YOUR GOAL:
Where a line in the data below includes the word "intros", count it. State the total and nothing more.

--

Lemma init_device_inv build_id max_bytes max_requests d :
  init_device build_id max_bytes max_requests = Ok d ->
  device_inv d /\ d.(SimulatedV3Device._max_receive_bytes) = max_bytes /\
  d.(SimulatedV3Device._max_requests_per_receive) = max_requests.
Proof.
  unfold init_device. intros H. apply require_bind in H as [Hb H]. apply require_bind in H as [Hr H].
  apply bind_Ok_inv in H as (canonical & Hc & H). apply lift_Ok_inv in Hc. cbv zeta in H.
  apply bind_Ok_inv in H as (parser & Hp & H).
  apply of_option_Ok_inv in Hp. rewrite init_parser_new in Hp. apply Some_inj' in Hp. subst parser.
  change (reboot _) with (fresh_device build_id max_bytes max_requests (restrict_cpu canonical)
    (V3Capabilities.defaults canonical)) in H.
  destruct (restricted_capabilities canonical Hc) as [p Hcp].
  apply bind_Ok_inv in H as (i & Hi & H). apply lift_Ok_inv in Hi.
  apply bind_Ok_inv in H as (q & Hq & H). apply lift_Ok_inv in Hq.
  apply Ok_inj in H. subst d. apply Z.leb_le in Hb. apply Z.ltb_lt in Hr. split; [|split; reflexivity].
  eapply fresh_device_inv; [exact Hcp| |exact Hi|exact Hq|exact Hb|exact Hr].
  intros s Hs. unfold restrict_cpu in Hs |- *. cbn [V3Capabilities.configurations V3Capabilities.defaults] in *.
  by apply list_elem_of_filter in Hs as [? _].
Qed.

Lemma apply_call_ok d c :
  device_inv d -> call_ok d c -> exists d' out, apply_call d c = Ok (d', out) /\ device_inv d' /\ Forall emits out.
Proof.
  intros H Hc. destruct c as [data| |[]| | | |]; cbn [apply_call].
  - destruct Hc as [Hw Hl]. destruct (device_receive_ok d data H Hw Hl)
      as (p & wires & d' & replies & _ & -> & H' & _ & Ha).
    exists d', replies. split; [done|]. split; [done|].
    eapply Forall2_Forall_r; [exact Ha|]. apply Forall_true. intros w reply (r & Hwr & _ & (f & Hf & _) & _).
    split; [done|by exists f].
  - destruct (next_data_frame_ok d H) as [[-> _]|(_ & _ & s & _ & [(-> & H1 & _)|(wire & d' & -> & Ho & H1 & _)])];
      cbn [mbind result_bind option_list]; [exists d, []|eexists _, []|exists d', [wire]]; try (by split_and!).
    destruct Ho as (Hw & (f & _ & Hf & _) & ->). split_and!; try done. repeat constructor; [done|by exists f].
  - eexists _, []. split; [done|]. split; [by apply pending_inv|constructor].
  - eexists _, []. split; [done|]. split; [by apply drained_inv|constructor].
  - eexists _, []. split; [done|]. split; [by apply discard_inv|constructor].
  - eexists _, []. split; [done|]. split; [by apply reboot_inv|constructor].
  - eexists _, []. split; [done|]. split; [by apply begin_session_inv|constructor].
  - eexists _, []. split; [done|]. split; [by apply transport_error_inv|constructor].
Qed.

--

SOLUTION TO THIS PROBLEM:
4